OK, Alex, thank you very much for the update there and for the recent tweet from Tiger Woods.

We're going to move on right now about grizzlies, and we're not talking about the NBA basketball team. A grizzly bear got his jaws around one man's video camera. And Hala Gorani has the incredible images.

(BEGIN VIDEOTAPE)

HALA GORANI, CNN CORRESPONDENT: This is as close as any of us would ever want to get to the jaws of a grizzly bear.

Those teeth, that tongue, you can almost feel the animal's breath.

The amazing footage comes from one curious cub who discovered a video camera in the wilds of Alaska.

The camera belongs to wildlife photographer Brad Josephs. Even he was amazed his GoPro somehow survived the grizzly closeup.

BRAD JOSEPHS, WILDLIFE PHOTOGRAPHER: Normally, about 99 percent of the time, I think that bear would have probably crushed the camera. I would have been out another $300, because I have lost a lot of cameras to bears. So I really kind of try to avoid that.

GORANI: Josephs has been capturing footage of these bears for years, always from a safe distance, he adds.
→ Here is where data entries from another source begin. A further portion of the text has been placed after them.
(** * gdutils.dataqa: data quality assurance functions

    A shallow embedding of [src/gdutils/dataqa.py] and the properties
    of its six functions:

    - [compare_column_names], [sum_column_values],
      [compare_column_values], [compare_column_sums],
      [has_missing_geometries], [has_empty_geometries],
    - and the private helper [__can_compare] (here [can_compare]).

    Python exceptions are values of an error monad; the arguments that
    the source accepts as "list or set, maybe [None]" are values of the
    type [pyobj]; the values of a table are numpy scalars, [int64] with
    its wrap-around or [float64]; thresholds are [None] or Python
    numbers (an [int] or a binary64 [float]). Binary64 is the Standard
    Library's [SpecFloat]. *)

From Stdlib Require Import ZArith List Bool Lia QArith Qpower.
From Stdlib Require Import Floats.SpecFloat.
From stdpp Require Import base gmap sets list strings pretty.

Local Open Scope Z_scope.

(** ** Exceptions *)

Module Py.

Inductive exn : Type :=
  | KeyError
  | TypeError
  | ValueError
  | IndexError
  | OverflowError
  | RecursionError.

Inductive res (A : Type) : Type :=
  | Ok (a : A)
  | Raise (e : exn).

Arguments Ok {A} a.
Arguments Raise {A} e.

#[global] Instance res_ret : MRet res := fun A a => Ok a.
#[global] Instance res_bind : MBind res := fun A B f m =>
  match m with
  | Ok a => f a
  | Raise e => Raise e
  end.

Definition is_ok {A} (m : res A) : bool :=
  match m with Ok _ => true | Raise _ => false end.

(** ** Hashable scalars: row labels

    A pandas index holds arbitrary hashable labels; integers (the
    default [RangeIndex]) and strings are the ones modelled. *)

Inductive key : Type :=
  | KInt (z : Z)
  | KStr (s : string).

#[global] Instance key_eq_dec : EqDecision key.
Proof. solve_decision. Defined.

Definition key_to_sum (k : key) : Z + string :=
  match k with KInt z => inl z | KStr s => inr s end.

Definition key_of_sum (x : Z + string) : key :=
  match x with inl z => KInt z | inr s => KStr s end.

#[global] Instance key_countable : Countable key.
Proof.
  apply (inj_countable' key_to_sum key_of_sum).
  intros [z|s]; reflexivity.
Defined.

(** [str(x)], as used by [str.format] on a [{}] field. *)
Class Str (A : Type) := str : A -> string.

#[global] Instance str_string : Str string := fun s => s.
#[global] Instance str_Z : Str Z := fun z => pretty z.
#[global] Instance str_key : Str key := fun k =>
  match k with KInt z => str z | KStr s => s end.

(** ['{} [vs] {}'.format(a, b)] *)
Definition format_vs {A B} `{Str A, Str B} (a : A) (b : B) : string :=
  str a +:+ " [vs] " +:+ str b.

(** ** Arguments that are a list, a set, or [None] *)

Inductive pyobj (A : Type) `{Countable A} : Type :=
  | PNone
  | PList (l : list A)
  | PSet (s : gset A).

Arguments PNone {A _ _}.
Arguments PList {A _ _} l.
Arguments PSet {A _ _} s.

Inductive pytype : Type := NoneType | ListType | SetType.

#[global] Instance pytype_eq_dec : EqDecision pytype.
Proof. solve_decision. Defined.

Section Builtins.
Context {A : Type} `{Countable A}.

(** [type(x)] *)
Definition type_of (x : pyobj A) : pytype :=
  match x with
  | PNone => NoneType
  | PList _ => ListType
  | PSet _ => SetType
  end.

(** [x is not None] *)
Definition is_not_None (x : pyobj A) : bool :=
  match x with PNone => false | _ => true end.

(** [isinstance(x, type(y))]: none of the three types is a subclass
    of another. *)
Definition isinstance_type (x y : pyobj A) : bool :=
  bool_decide (type_of x = type_of y).

(** [isinstance(x, Hashable)]: [None] is hashable, lists and sets are
    not. *)
Definition is_Hashable (x : pyobj A) : bool :=
  match x with PNone => true | _ => false end.

(** [len(x)] *)
Definition len (x : pyobj A) : res nat :=
  match x with
  | PNone => Raise TypeError
  | PList l => Ok (length l)
  | PSet s => Ok (size s)
  end.

(** [x[i]] for [i] a non-negative index. *)
Definition getitem (x : pyobj A) (i : nat) : res A :=
  match x with
  | PNone => Raise TypeError
  | PSet _ => Raise TypeError
  | PList l =>
      match l !! i with
      | Some a => Ok a
      | None => Raise IndexError
      end
  end.

(** [list(x)]; a set is iterated in some fixed order. *)
Definition to_list (x : pyobj A) : res (list A) :=
  match x with
  | PNone => Raise TypeError
  | PList l => Ok l
  | PSet s => Ok (elements s)
  end.

(** [set(x)] *)
Definition to_set (x : pyobj A) : res (gset A) :=
  match x with
  | PNone => Raise TypeError
  | PList l => Ok (list_to_set l)
  | PSet s => Ok s
  end.
End Builtins.

End Py.

Import Py.

(** ** Numbers in tables

    The values of a numerical column are numpy scalars. The two default
    numerical types of pandas are modelled: [int64], a 64-bit integer
    in two's complement whose arithmetic wraps around, and [float64],
    an IEEE 754 binary64 value. *)

Definition prec : Z := 53.
Definition emax : Z := 1024.

(** The value of a 64-bit two's complement integer that holds the low
    64 bits of [z]. *)
Definition wrap64 (z : Z) : Z := (z + 2 ^ 63) mod 2 ^ 64 - 2 ^ 63.

Inductive scalar : Type :=
  | I64 (z : Z)
  | F64 (f : spec_float).

(** The conversion of an [int64] to [float64], rounding to nearest
    even. *)
Definition float_of_int64 (z : Z) : spec_float :=
  binary_normalize prec emax z 0 false.

Definition to_float (x : scalar) : spec_float :=
  match x with
  | I64 z => float_of_int64 z
  | F64 f => f
  end.

(** [x - y] on numpy scalars: in [int64] when both are, else in
    [float64]. *)
Definition scalar_sub (x y : scalar) : scalar :=
  match x, y with
  | I64 a, I64 b => I64 (wrap64 (a - b))
  | _, _ => F64 (SFsub prec emax (to_float x) (to_float y))
  end.

(** A column has one type for all its values. The values of an
    [int64] column are 64-bit integers ([int64] below); the operations
    reduce what they compute to the 64 bits, so that their results are
    such integers whatever the operands. *)
Inductive column : Type :=
  | IntCol (vs : list Z)
  | FloatCol (vs : list spec_float).

(** [len(series)] *)
Definition col_length (s : column) : nat :=
  match s with
  | IntCol vs => length vs
  | FloatCol vs => length vs
  end.

(** The value at a position of a column. *)
Definition col_at (s : column) (p : nat) : option scalar :=
  match s with
  | IntCol vs => I64 <$> vs !! p
  | FloatCol vs => F64 <$> vs !! p
  end.

(** ** Tables *)

(** Modelled from the spec: the pandas [DataFrame] is not part of the
    repository. A table maps column names to sequences of values and
    has a sequence of row labels (spec, section 3). Columns are
    numerical: the docstrings make a non-numerical column "an unchecked
    runtime error", outside the functions' contract. *)
Record DataFrame : Type := {
  df_index : list key;
  df_data : list (string * column)
}.

(** [table.columns] *)
Definition df_columns (t : DataFrame) : list string :=
  map fst (df_data t).

Fixpoint assoc {V} (c : string) (d : list (string * V)) : option V :=
  match d with
  | [] => None
  | (c', v) :: d' => if decide (c = c') then Some v else assoc c d'
  end.

(** Position of a row label in the index. *)
Fixpoint index_of (r : key) (idx : list key) : option nat :=
  match idx with
  | [] => None
  | r' :: idx' =>
      if decide (r = r') then Some 0%nat else S <$> index_of r idx'
  end.

(** Invariant of the data model: labels are unique and every column has
    one value per row. *)
Record df_wf (t : DataFrame) : Prop := {
  wf_columns : NoDup (df_columns t);
  wf_index : NoDup (df_index t);
  wf_lengths : Forall (fun cv => col_length (snd cv) = length (df_index t))
                 (df_data t)
}.

(** [table[col]] *)
Definition df_getitem (t : DataFrame) (col : string) : res column :=
  match assoc col (df_data t) with
  | Some s => Ok s
  | None => Raise KeyError
  end.

(** The cell of row [r] and column [c], when there is one. *)
Definition df_cell (t : DataFrame) (r : key) (c : string) : option scalar :=
  s ← assoc c (df_data t);
  p ← index_of r (df_index t);
  col_at s p.

(** [table.at[r, c]] *)
Definition df_at (t : DataFrame) (r : key) (c : string) : res scalar :=
  match df_cell t r c with
  | Some v => Ok v
  | None => Raise KeyError
  end.

(** ** The helper [__can_compare] *)

Section CanCompare.
Context {A : Type} `{Countable A}.

Definition can_compare (xs ys : pyobj A) : res bool :=
  if is_not_None xs && is_not_None ys && isinstance_type xs ys then
    if negb (is_Hashable xs) then
      n ← len xs;
      if (0 <? n)%nat then
        m ← len ys;
        Ok (n =? m)%nat
      else Ok false
    else Ok false
  else Ok false.
End CanCompare.

(** ** [compare_column_names] *)

Definition compare_column_names (table : DataFrame) (standards : pyobj string)
  : res (gset string * gset string) :=
  s ← to_set standards;
  let intersection := s ∩ list_to_set (df_columns table) in
  let difference := list_to_set (df_columns table) ∖ intersection in
  Ok (intersection, difference).

(** ** [sum_column_values] *)

Section Sums.
(** Modelled from the spec: the sum of a [float64] column is pandas'
    and numpy's. It skips the NaN values and adds the others in an
    order that the repository does not fix, so it is left open here:
    what follows holds for every such function. *)
Variable float_sum : list spec_float -> spec_float.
Josephs says he knows this particular three-year-old cub. And doesn't think she meant any harm.

JOSEPHS: I think that bear probably knew it was my camera and just wanted to sort of smell it and play with it a little bit, but just didn't want to break it.

GORANI: Josephs posted his video online, turning the bear into an internet sensation with nearly 700,000 views on YouTube and counting. But the photographer says he wasn't trying to create more fear about the animal's what he calls bearanoia.

JOSEPHS: My whole job in life really is to make people appreciate bears, because you know, when you appreciate these animals people start loving them, appreciating them, they want to conserve them. And that's what the bears really need.

GORANI: You could say this video brings new meaning to an old saying, "sometimes you eat the bear, sometimes the bear eats you."

Hala Gorani, CNN.

(END VIDEOTAPE)

CHIOU: That is some view there, isn't it? I can barely stand it.

Well, that is News Stream, but the news continues here at CNN. World Business Today is coming up next.